Although living without breasts for an extended period of time before seeking reconstructive surgery can seem like it's adding insult to injury, it's important to ensure that you're in good enough shape to undergo this surgery before proceeding. Implanting saline or silicone breasts into a body that has been weakened by chemotherapy and radiation can increase your risk of rejecting the implants or facing other complications that can slow your recovery. By waiting until you've healed from cancer treatments, you'll be able to significantly minimize your odds of any bumps in the road on the path to your new and improved breasts.

The length of time between mastectomy and reconstruction can vary, and your oncologist and cosmetic surgeon are always the best professionals to provide you with an individualized opinion, but in general, you'll want to wait 6 to 12 months after your mastectomy if you've had any additional cancer treatment.

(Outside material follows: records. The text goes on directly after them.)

Lemma present_all_cons c r rest k :
  (present_all c (r :: rest) k).1
  = (authenticate c (req_presented r) (req_fresh r) (req_now r) (req_ttl r) k).1
    :: (present_all
          match (authenticate c (req_presented r) (req_fresh r) (req_now r) (req_ttl r) k).1 with
          | AuthOutcome.Accepted c' _ _ => c' | AuthOutcome.Rejected => c end
          rest (authenticate c (req_presented r) (req_fresh r) (req_now r) (req_ttl r) k).2).1.
Proof.
  cbn [present_all]. unfold mbind, gen_bind.
  destruct (authenticate c _ _ _ _ k) as [o k'] eqn:Ho. simpl.
  by destruct (present_all _ rest k') as [os k''].
Qed.

Lemma present_all_dead_id id c reqs k i r o :
  id ∉ chain_ids c →
  Forall (λ r, pc_lookup_id (req_fresh r) ≠ id) reqs →
  reqs !! i = Some r → (present_all c reqs k).1 !! i = Some o →
  pc_lookup_id (req_presented r) = id → o = AuthOutcome.Rejected.
Proof.
  revert c k i. induction reqs as [|r0 rest IH]; intros c k i Hdead Hfresh Hr Ho Hid; [done|].
  apply Forall_cons in Hfresh as [Hf0 Hfresh]. rewrite present_all_cons in Ho.
  destruct i as [|i]; simplify_eq/=.
  - by apply authenticate_dead_id.
  - eapply IH; [| |done|done|done]; [|done].
    destruct (authenticate c _ _ _ _ k).1 as [c' exp conf|] eqn:Ha; [|done].
    destruct (decide (pc_lookup_id (req_presented r0) = pc_lookup_id (req_presented r))) as [He|].
    + rewrite authenticate_dead_id in Ha; [done|]. by rewrite He.
    + rewrite (authenticate_chain_ids _ _ _ _ _ _ _ _ _ Ha).
      rewrite !not_elem_of_cons. split_and!; [done|done|apply not_elem_of_nil].
Qed.

Lemma present_all_revoked c reqs k :
  chain_revoked c = true → Forall (λ o, o = AuthOutcome.Rejected) (present_all c reqs k).1.
Proof.
  intros Hrev. revert k. induction reqs as [|r rest IH]; intros k; [by constructor|].
  rewrite present_all_cons.
  assert ((authenticate c (req_presented r) (req_fresh r) (req_now r) (req_ttl r) k).1
          = AuthOutcome.Rejected) as -> by by unfold authenticate; rewrite Hrev.
  by constructor.
Qed.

If your mastectomy was prophylactic instead, you can opt for immediate reconstruction performed at the same time as your mastectomy.

Will your health insurance pay for this type of augmentation?

In most cases, breast augmentation is considered an elective cosmetic procedure and won't be covered by most health insurance policies. However, post-mastectomy augmentation is classified as reconstructive surgery and may be covered by your health insurance to the same extent as your other cancer-related treatments. Before seeking this surgery, you'll want to obtain the necessary pre-approvals from your insurance company to ensure you're not surprised with a hefty bill after the procedure has already taken place. 

Could augmentation complicate future cancer treatments?

If your cancer has been eradicated but your odds of reoccurrence are higher than you'd like, you may be concerned that having your breasts reconstructed could complicate future breast cancer treatments. However, once your reconstruction is complete and you've fully recovered from the surgery, you're unlikely to face any more complications when seeking future cancer treatment than women without breast implants. Indeed, the way each implant spreads your breast skin and remaining tissue can actually make mammograms and CT scans easier, providing doctors with a clearer view.